United Nations appeals for record $22.2 billion global aid

The United Nations appealed Monday for a record $22.2 billion (20.9 billion euros) to provide aid in 2017 to surging numbers of people hit by conflicts and disasters around the world.

It’s “the highest amount we have ever requested,” UN humanitarian aid chief Stephen O’Brien told a press conference.
“This is the reflection of a state of human needs in the world not witnessed since the Second World War,” he said.He added that more than 80 percent of the needs stem from man-made conflicts “many of which are now protracted and push up demand for relief year after year.”

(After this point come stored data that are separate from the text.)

Inductive Value :=
| VUndefined
| VNull
| VBoolean (b : bool)
| VNumber (n : Z)
| VString (s : string)
| VFunction (f : Function)
| VPromise (p : Promise)
| VObject (properties : list (string * Value))
| VArray (elements : list (option Value))
| VEvent (interface : Event) (arguments : Arguments).

Definition IsString (v : Value) : bool :=
  match v with VString _ => true | _ => false end.
Definition IsFunction (v : Value) : bool :=
  match v with VFunction _ => true | _ => false end.
Definition IsNumber (v : Value) : bool :=
  match v with VNumber _ => true | _ => false end.

(** [v8::Local<v8::Function>::Cast] of a value that passed [IsFunction];
    an empty handle is [None]. *)
Definition CastFunction (v : Value) : option Function :=
  match v with VFunction f => Some f | _ => None end.

(** [v8::Array::New(isolate, length)]: [length] holes. *)
Definition Array_New (length : nat) : list (option Value) := replicate length None.

(** [array->Set(context, index, value)]: a store past the end extends the
    array with holes. *)
Definition Array_Set (index : nat) (value : Value) (a : list (option Value))
  : list (option Value) :=
  if decide (index < length a)%nat then <[index := Some value]> a
  else a ++ replicate (index - length a) None ++ [Some value].

(** Modelled from the spec: [Event::NewInstance] (bindings/event.cc is not
    among the sources) builds the engine-visible object of a deferred event
    from its argument bag. *)
Definition NewInstance (e : Event) (arguments : Arguments) : Value := VEvent e arguments.

(** Modelled from the spec: [Event::DefaultPrevented] (bindings/event.cc is
    not among the sources) reads "the payload's default prevented flag"; the
    flag is the boolean property [defaultPrevented] of an object payload. *)
Fixpoint get_property (name : string) (properties : list (string * Value)) : option Value :=
  match properties with
  | [] => None
  | (k, v) :: rest => if decide (k = name) then Some v else get_property name rest
  end.

Fixpoint set_property (name : string) (v : Value) (properties : list (string * Value))
  : list (string * Value) :=
  match properties with
  | [] => [(name, v)]
  | (k, w) :: rest =>
      if decide (k = name) then (k, v) :: rest else (k, w) :: set_property name v rest
  end.

Definition DefaultPrevented (event : Value) : bool :=
  match event with
  | VObject properties =>
      match get_property "defaultPrevented" properties with
      | Some (VBoolean true) => true
      | _ => false
      end
  | _ => false
  end.

(** ** bindings/utilities.h *)

Inductive Exception :=
| TypeError (message : string).

(** [toString]: the UTF-8 contents of a string value. Every call site modelled
    here has checked [IsString] before. *)
Definition toString (v : Value) : string :=
  match v with VString s => s | _ => "" end.

(** [std::to_string] of an argument count. *)
Definition to_string (n : nat) : string := NilZero.string_of_uint (Nat.to_uint n).

(** How a native callback comes back to the script that called it: with the
    return value it has set ([undefined] when it set none), or with the
    exception [ThrowException] has scheduled on the isolate. *)
Inductive Completion :=
| Normal (return_value : Value)
| Abrupt (exception : Exception).

Definition ThrowException (message : string) : Completion := Abrupt (TypeError message).

(** ** Logging (base/logging.h) *)

Inductive Severity := INFO | WARNING | ERROR.

Definition LogLine : Type := Severity * string.

(** ** The state of the global scope *)

(** [event_listeners_] maps an event type to the vector of its listeners.
    [deferred_events_] is a [DeferredEventMultimapType]; it is kept as the
    sequence a range-for over it yields. *)
Record GlobalScope := {
  finalized_ : bool;
  events_ : gmap string Event;
  deferred_events_ : list (string * Arguments);
  event_listeners_ : gmap string (list Function);
}.

Definition GlobalScope_new : GlobalScope :=
  {| finalized_ := false; events_ := ∅; deferred_events_ := []; event_listeners_ := ∅ |}.

Definition set_event_listeners (m : gmap string (list Function)) (g : GlobalScope) : GlobalScope :=
  {| finalized_ := finalized_ g; events_ := events_ g;
     deferred_events_ := deferred_events_ g; event_listeners_ := m |}.

Definition set_deferred_events (d : list (string * Arguments)) (g : GlobalScope) : GlobalScope :=
  {| finalized_ := finalized_ g; events_ := events_ g;
     deferred_events_ := d; event_listeners_ := event_listeners_ g |}.

(** [GlobalScope::RegisterEvent] *)
Definition RegisterEvent (type : string) (event : Event) (g : GlobalScope) : GlobalScope :=
  {| finalized_ := finalized_ g; events_ := <[type := event]> (events_ g);
     deferred_events_ := deferred_events_ g; event_listeners_ := event_listeners_ g |}.

(** [GlobalScope::Finalize] *)
Definition Finalize (g : GlobalScope) : GlobalScope :=
  {| finalized_ := true; events_ := events_ g;
     deferred_events_ := deferred_events_ g; event_listeners_ := event_listeners_ g |}.

(** [GlobalScope::GetEvent]: [nullptr] is [None]. *)
Definition GetEvent (g : GlobalScope) (type : string) : option Event := events_ g !! type.

(** [GlobalScope::AddEventListener]: [event_listeners_[type].push_back]. *)
Definition AddEventListener (type : string) (listener : Function) (g : GlobalScope) : GlobalScope :=
  set_event_listeners
    (<[type := default [] (event_listeners_ g !! type) ++ [listener]]> (event_listeners_ g)) g.

(** [GlobalScope::HasEventListeners] *)
Definition HasEventListeners (g : GlobalScope) (type : string) : bool :=
  match event_listeners_ g !! type with
  | None => false
  | Some listeners => bool_decide (0 < length listeners)%nat
  end.

(** The [while] loop of [RemoveEventListener]: every element equal to
    [listener] is erased, the others keep their places. *)
Fixpoint erase_all (listener : Function) (listeners : list Function) : list Function :=
  match listeners with
  | [] => []
  | f :: rest =>
      if decide (listener = f) then erase_all listener rest
      else f :: erase_all listener rest
  end.

(** [GlobalScope::RemoveEventListener]; an empty [listener] handle is [None]. *)
Definition RemoveEventListener (type : string) (listener : option Function) (g : GlobalScope)
  : GlobalScope :=
  match event_listeners_ g !! type with
  | None => g
  | Some listeners =>
      match listener with
      | None => set_event_listeners (delete type (event_listeners_ g)) g
      | Some f => set_event_listeners (<[type := erase_all f listeners]> (event_listeners_ g)) g
      end
  end.

(** [GlobalScope::event_handler_count] *)
Definition event_handler_count (g : GlobalScope) : nat :=
  map_fold (fun _ listeners count => (count + length listeners)%nat) 0%nat (event_listeners_ g).

(** [GlobalScope::VerifyNoEventHandlersLeft]: the lines it logs, and the
    scope it leaves. *)
Definition leftover_warning (entry : string * list Function) : option LogLine :=
  let count := length entry.2 in
  if decide (count = 0%nat) then None
  else Some (WARNING, "The event " +:+ entry.1 +:+ " still has " +:+ to_string count
                        +:+ " attached listeners.").

Definition VerifyNoEventHandlersLeft (g : GlobalScope) : list LogLine * GlobalScope :=
  let lines := omap leftover_warning (map_to_list (event_listeners_ g)) in
  let warnings := length lines in
  if decide (0 < warnings)%nat
  then (lines ++ [(WARNING, "Not clearing the event listener map.")], g)
  else (lines, set_event_listeners ∅ g).

(** ** The deferred-event multimap *)

(** [DeferredEventMultimapType] is declared in [bindings/global_scope.h],
    which is not among the sources. The code uses two operations of it:
    [insert] of a (type, arguments) pair and a range-for over all pairs. A
    multimap is represented by the sequence its iteration yields, and the
    container is a parameter: all that is assumed of [insert] is that it adds
    the pair and keeps every pair already stored. *)
Class Multimap := {
  mm_insert : string * Arguments -> list (string * Arguments) -> list (string * Arguments);
  mm_insert_perm : forall e l, mm_insert e l ≡ₚ e :: l;
}.

(** [std::multimap<std::string, plugin::Arguments>]: iteration goes by
    ascending key, and a pair is inserted at the upper bound of its key, so
    that pairs of one key stay in the order of their insertion. *)
Fixpoint multimap_insert (e : string * Arguments) (l : list (string * Arguments))
  : list (string * Arguments) :=
  match l with
  | [] => [e]
  | x :: rest =>
      if String.leb x.1 e.1 then x :: multimap_insert e rest else e :: l
  end.

Lemma multimap_insert_perm e l : multimap_insert e l ≡ₚ e :: l.
Proof.
  induction l as [|x rest IH]; simpl; [done|].
  destruct (String.leb x.1 e.1); [|done].
  rewrite IH. apply Permutation_swap.
Qed.
(** Outside those states [formatted_spectrum.resize(pixels, 0.0)] would
    keep the elements the vector already has.  The program never
    produces such a state: the vector is written by [read_spectrum]
    only, and [pixels] is set once, before the first spectrum is read.
    On a device put together by hand, with three pixels and a spectrum
    vector of one element, the scan loop would start from [[5, 0, 0]]
    or [[9, 0, 0]]. *)
Example read_spectrum_keeps_stale_prefix :
  let driver := constant_scan_driver "S1" [1; 1; 1]%float in
  let d1 := mkDevice 0 3 0 [] [5%float] [] [] [] [] in
  let d2 := mkDevice 0 3 0 [] [9%float] [] [] [] [] in
  spectrum_of (@read_spectrum driver d1 1 0 true fresh_world)
    = Some [6; 1; 1]%float ∧
  spectrum_of (@read_spectrum driver d2 1 0 true fresh_world)
    = Some [10; 1; 1]%float.
Proof. split; vm_compute; reflexivity. Qed.

(** ** Transmission *)

(** Two scans of ten pixels, all 1 and then all 3, average to 2; with
    background 0 and reference 4 the transmission is one half. *)
Example read_spectrum_two_scans :
  let driver := bench_driver (λ _, (0, "FLAME-S"%string)) (λ _, (0, "S1"%string))
                  (λ _ scan n, (0, replicate (Z.to_nat n)
                                     (if scan is O then 1 else 3)%float))
                  (λ _, 0) in
  let d := mkDevice 0 10 0 [] [] (replicate 10 0%float) (replicate 10 4%float)
             [] [] in
  (d' ← @averaged_scans driver d 2 true;
   '(_, d') ← calc_transmission d';
   mret (formatted_spectrum d', transmission d')) fresh_world
  = (Done (replicate 10 2%float, replicate 10 0.5%float),
     mkWorld [GetFormattedSpectrum 0; GetSerialNumber 0;
              GetFormattedSpectrum 0; GetSerialNumber 0] 2).
Proof. vm_compute. reflexivity. Qed.

(** C2.  With the spectrum, the background and the reference all of
    length [pixels], [calc_transmission] returns [true] and leaves in
    [transmission] a vector of length [pixels] whose entry [i] is
    [(spectrum[i] - background[i]) / (reference[i] - background[i])],
    the plain IEEE quotient, whatever [transmission] held before; no
    other member of the device changes.  With any of the three of
    another length an assertion fails and nothing is returned. *)
Theorem calc_transmission_spec (d : Device) (w : World) :
  (baselines_present d →
   ∃ d', calc_transmission d w = (Done (true, d'), w)
         ∧ Z.of_nat (length (transmission d')) = pixels d
         ∧ (∀ (i : nat) s b r,
              formatted_spectrum d !! i = Some s →
              background_spectrum d !! i = Some b →
              reference_spectrum d !! i = Some r →
              transmission d' !! i = Some ((s - b) / (r - b))%float)
         ∧ index d' = index d
         ∧ pixels d' = pixels d
         ∧ error d' = error d
         ∧ wavelengths d' = wavelengths d
         ∧ formatted_spectrum d' = formatted_spectrum d
         ∧ background_spectrum d' = background_spectrum d
         ∧ reference_spectrum d' = reference_spectrum d
         ∧ buffer d' = buffer d) ∧
  (¬ baselines_present d → calc_transmission d w = (AssertionFailed, w)).
Proof.
  unfold baselines_present. split.
  - intros (HS & HB & HR).
    set (f := λ pixel : Z,
           r ← vget (formatted_spectrum d) pixel;
           b ← vget (background_spectrum d) pixel;
           ref ← vget (reference_spectrum d) pixel;
           Some ((r - b) / (ref - b))%float).
    destruct (for_loop_collect f (length (formatted_spectrum d)) 0 [])
      as (T & Hrun & Hlen & HT).
    { intros j Hj. rewrite Z.add_0_l. unfold f. rewrite !vget_lookup.
      assert (is_Some (formatted_spectrum d !! j)) as [s ->]
        by (apply lookup_lt_is_Some_2; lia).
      assert (is_Some (background_spectrum d !! j)) as [b ->]
        by (apply lookup_lt_is_Some_2; lia).
      assert (is_Some (reference_spectrum d !! j)) as [r ->]
        by (apply lookup_lt_is_Some_2; lia).
      by eexists. }
    assert (Hcall : calc_transmission d w
                    = (Done (true, set_transmission T d), w)).
    { unfold calc_transmission, assert, mbind, M_bind.
      rewrite !bool_decide_true by done.
      unfold for_range. rewrite Z.sub_0_r, Nat2Z.id.
      erewrite for_loop_ext; [rewrite Hrun; reflexivity|].
      intros i acc. unfold f.
      destruct (vget (formatted_spectrum d) i); [|done].
      destruct (vget (background_spectrum d) i); [|done].
      by destruct (vget (reference_spectrum d) i). }
    exists (set_transmission T d). split; [done|].
    assert (Hmember : transmission (set_transmission T d) = T)
      by reflexivity.
    rewrite Hmember. split; [lia|]. split; [|done].
    intros i s b r Hs Hb Hr.
    assert (i < length (formatted_spectrum d))%nat by by eapply lookup_lt_Some.
    rewrite HT by done. rewrite Z.add_0_l. unfold f. rewrite !vget_lookup.
    by rewrite Hs, Hb, Hr.
  - intros Hnot. unfold calc_transmission, assert, mbind, M_bind.
    repeat case_bool_decide; try done. tauto.
Qed.

(** The scenario of the specification: spectrum 2, background 0 and
    reference 4 give transmission one half, in a device whose
    [transmission] held something else before. *)
Lemma calc_transmission_spec_witness :
  let d := mkDevice 0 2 0 [] [2; 2]%float [0; 0]%float [4; 4]%float []
             [7; 7; 7]%float in
  ∃ d', calc_transmission d fresh_world = (Done (true, d'), fresh_world)
        ∧ transmission d' = [0.5; 0.5]%float
        ∧ formatted_spectrum d' = [2; 2]%float.
Proof.
  intros d.
  destruct (proj1 (calc_transmission_spec d fresh_world))
    as (d' & Hrun & Hlen & HT & _ & _ & _ & _ & Hf & _); [by repeat split|].
  exists d'. split; [exact Hrun|]. split; [|exact Hf].
  set (T := transmission d') in *. clearbody T.
  destruct T as [|t0 [|t1 [|t2 T]]]; simpl in Hlen; try lia.
  specialize (HT 0%nat _ _ _ eq_refl eq_refl eq_refl) as H0.
  specialize (HT 1%nat _ _ _ eq_refl eq_refl eq_refl) as H1.
  simpl in H0, H1. congruence.
Defined.

(** A reference that equals the background gives an infinity or a NaN,
    handed on as it is. *)
Example calc_transmission_not_finite :
  let d := mkDevice 0 2 0 [] [1; 2]%float [2; 2]%float [2; 2]%float [] [] in
  ∃ d', calc_transmission d fresh_world = (Done (true, d'), fresh_world)
        ∧ transmission d' = [neg_infinity; nan].
Proof. eexists. split; vm_compute; reflexivity. Qed.

(** ** Integration times *)

Example split_string_examples :
  split_string "0.001:0.002" ":" = ["0.001"; "0.002"]%string ∧
  split_string "1e-3" ":" = ["1e-3"%string] ∧
  split_string "a::b:" ":" = ["a"; ""; "b"]%string ∧
  split_string ":" ":" = [""%string] ∧
  split_string "" ":" = [].
Proof. repeat split; reflexivity. Qed.

Lemma index_ge (n : nat) (s1 s2 : string) (m : nat) :
  String.index n s1 s2 = Some m → (n <= m)%nat.
Proof.
  revert n m. induction s2 as [|b s2 IH]; intros [|n] m; simpl;
    try lia; try done.
  destruct (String.index n s1 s2) as [p|] eqn:Hp; [|done].
  intros [= <-]. apply IH in Hp. lia.
Qed.

Lemma index_lt (n : nat) (s1 s2 : string) (m : nat) :
  s1 ≠ EmptyString → String.index n s1 s2 = Some m → (m < String.length s2)%nat.
Proof.
  intros Hs1. revert n m.
  induction s2 as [|b s2 IH]; intros [|n] m; cbn [String.index String.length].
  - by destruct s1.
  - done.
  - destruct (String.prefix s1 (String b s2)); [intros [= <-]; lia|].
    destruct (String.index 0 s1 s2) as [p|] eqn:Hp; [|done].
    intros [= <-]. apply IH in Hp. lia.
  - destruct (String.index n s1 s2) as [p|] eqn:Hp; [|done].
    intros [= <-]. apply IH in Hp. lia.
Qed.

Lemma find_range (s : string) (delimiter : ascii) (i : Z) :
  0 <= i →
  find s delimiter i = -1 ∨
  i <= find s delimiter i < Z.of_nat (String.length s).
Proof.
  intros Hi. unfold find.
  destruct (String.index _ _ _) as [j|] eqn:Hj; [right|by left].
  pose proof (index_ge _ _ _ _ Hj).
  assert (Hne : String delimiter EmptyString ≠ EmptyString) by done.
  pose proof (index_lt _ _ _ _ Hne Hj). lia.
Qed.

Lemma split_loop_fuel (fuel fuel' : nat) (s : string) (delimiter : ascii)
    (i : Z) (array : list string) :
  0 <= i →
  Z.of_nat (String.length s) - i < Z.of_nat fuel →
  Z.of_nat (String.length s) - i < Z.of_nat fuel' →
  split_loop fuel s delimiter i array = split_loop fuel' s delimiter i array.
Proof.
  revert fuel' i array.
  induction fuel as [|fuel IH]; intros [|fuel'] i array Hi Hf Hf'; simpl.
  - done.
  - rewrite bool_decide_false by lia. done.
  - rewrite bool_decide_false by lia. done.
  - case_bool_decide as Hlt; [|done].
    case_bool_decide as Hj; [done|].
    destruct (find_range s delimiter i Hi) as [?|[? ?]]; [done|].
    apply IH; lia.
Qed.

(** More rounds than [split_string] allows never change its result. *)
Lemma split_string_fuel (fuel : nat) (s : string) (delimiter : ascii) :
  (String.length s < fuel)%nat →
  split_loop fuel s delimiter 0 [] = split_string s delimiter.
Proof.
  intros Hfuel. unfold split_string. apply split_loop_fuel; lia.
Qed.

Lemma split_loop_prefix (fuel : nat) (s : string) (delimiter : ascii)
    (i : Z) (array : list string) :
  ∃ l, split_loop fuel s delimiter i array = array ++ l.
Proof.
  revert i array. induction fuel as [|fuel IH]; intros i array; simpl.
  - exists []. by rewrite app_nil_r.
  - case_bool_decide; [|exists []; by rewrite app_nil_r].
    case_bool_decide; [by eexists|].
    edestruct IH as [l ->]. rewrite <- app_assoc. by eexists.
Qed.
(** X4.  Every URL reported for a line of text starts with [http://] or
    [https://], does not end in [.], [,], [;] or [:], and carries the
    line's number. *)
Theorem reported_urls_well_formed line_num line n url :
  In (n, url) (urls_on_line line_num line) ->
  n = line_num /\ has_scheme url /\ ~ ends_in ".,;:" url.
Proof.
  intros H. split; [exact (line_file_urls_line_num _ _ _ _ _ _ H)|].
  unfold urls_on_line, line_file_urls in H.
  apply in_map_iff in H as [u [[= _ ->] Hu]].
  apply filter_In in Hu as [Hu _].
  destruct (captures_have_scheme line) as [Hmd [Hy Hb]].
  assert (Htrim : exists m, url = trim m /\ has_scheme m).
  { destruct (urls_found_accounted (markdown_link line) (yaml_url line)
                (bare_url line)) as [Hsound _].
    destruct (Hsound url Hu) as [H | [H | H]];
      apply in_map_iff in H as [m [<- Hm]]; exists m; (split; [reflexivity|]).
    - exact (proj1 (Forall_forall _ _) Hmd m Hm).
    - exact (proj1 (Forall_forall _ _) Hy m Hm).
    - exact (proj1 (Forall_forall _ _) Hb m Hm). }
  destruct Htrim as [m [-> Hm]]. split; [now apply trim_has_scheme|].
  destruct (rstrip_splits ".,;:" m) as [_ [_ [_ Hend]]]. exact Hend.
Qed.

Lemma reported_urls_well_formed_witness :
  In (4, "https://www.seattle.gov/transit")
     (urls_on_line 4 "See https://www.seattle.gov/transit.")
  /\ has_scheme "https://www.seattle.gov/transit"
  /\ ~ ends_in ".,;:" "https://www.seattle.gov/transit".
Proof.
  assert (H : In (4, "https://www.seattle.gov/transit")
                 (urls_on_line 4 "See https://www.seattle.gov/transit."))
    by (left; reflexivity).
  split; [exact H|].
  exact (proj2 (reported_urls_well_formed 4 _ 4 _ H)).
Defined.

End ExtractionExtra.

Module FileScanSpec.

Import LinkChecker TextLines PatternFacts TrimSpec ExtractionSpec ExtractionExtra.

Lemma file_urls_entry start lines n url :
  In (n, url) (file_urls start lines) ->
  exists k line,
    nth_error lines k = Some line
    /\ n = start + Z.of_nat k
    /\ In (n, url) (urls_on_line n line).
Proof.
  revert start. induction lines as [|line rest IH]; intros start; [intros []|].
  cbn [file_urls]. intros H. apply in_app_or in H as [H | H].
  - exists 0%nat, line. split; [reflexivity|].
    pose proof (line_file_urls_line_num _ _ _ _ _ _ H) as ->.
    split; [lia | exact H].
  - destruct (IH _ H) as [k [l [Hk [Hn Hin]]]].
    exists (S k), l. split; [exact Hk|]. split; [lia | exact Hin].
Qed.

Lemma file_urls_from start lines :
  Forall (fun entry => start <= fst entry) (file_urls start lines).
Proof.
  apply Forall_forall. intros [n url] H.
  destruct (file_urls_entry _ _ _ _ H) as [k [_ [_ [-> _]]]]. cbn. lia.
Qed.

Lemma ordered_app (l1 l2 : list (Z * string)) (k : Z) :
  Forall (fun entry => fst entry = k) l1 ->
  Forall (fun entry => k <= fst entry) l2 ->
  ForallOrdPairs (fun a b => fst a <= fst b) l2 ->
  ForallOrdPairs (fun a b => fst a <= fst b) (l1 ++ l2).
Proof.
  intros H1 H2 H3. induction H1 as [|a l1 Ha H1 IH]; [exact H3|].
  cbn [app]. constructor; [|exact IH].
  apply Forall_app. split.
  - eapply Forall_impl; [|exact H1]. cbn. intros b Hb. lia.
  - eapply Forall_impl; [|exact H2]. cbn. intros b Hb. lia.
Qed.

(** X5.  Each entry of a file's URL list names a line of the file, counted
    from 1, and a URL found on that very line; the entries come in the order
    of the lines. *)
Theorem file_urls_line_numbers lines :
  (forall n url,
      In (n, url) (file_urls 1 lines) ->
      1 <= n <= Z.of_nat (length lines)
      /\ exists line, nth_error lines (Z.to_nat (n - 1)) = Some line
                      /\ In (n, url) (urls_on_line n line))
  /\ ForallOrdPairs (fun a b => fst a <= fst b) (file_urls 1 lines).
Proof.
  split.
  - intros n url H. destruct (file_urls_entry _ _ _ _ H) as [k [line [Hk [-> Hin]]]].
    assert (k < length lines)%nat by (apply nth_error_Some; congruence).
    split; [lia|]. exists line.
    replace (Z.to_nat (1 + Z.of_nat k - 1)) with k by lia. now split.
  - generalize 1. induction lines as [|line rest IH]; intros start; [constructor|].
    cbn [file_urls]. apply (ordered_app _ _ start).
    + apply Forall_forall. intros [n url] H. cbn.
      exact (line_file_urls_line_num _ _ _ _ _ _ H).
    + eapply Forall_impl; [|apply (file_urls_from (start + 1))]. cbn. intros; lia.
    + apply IH.
Qed.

The global appeal by UN agencies and other humanitarian organisations aims to gather funds to help the 92.8 million most vulnerable of the nearly 129 million people expected to require assistance across 33 countries next year.
The numbers are staggering, especially when considering that three war-ravaged countries — Syria, Yemen and Afghanistan — alone account for about a third of all of those in need.

The amount appealed for tops the USD 20.1 billion requested last December for 2016 — a year when “humanitarian actors have saved, protected and supported more people than in any previous year since the founding of the United Nations,” O’Brien said.

Globally, “humanitarian needs continue to rise and humanitarian efforts are hampered by reduced access, growing disrespect for human rights and flagrant violations of international humanitarian law,” O’Brien said.

The report highlighted “severely constrained” humanitarian access in places like Syria, Yemen, Iraq and South Sudan, which is “leaving affected people without basic services and protection.”

“Mines, explosives, remnants of war and improvised explosive devices impede humanitarian access and threaten the lives of vulnerable populations in conflict-affected regions,” it said.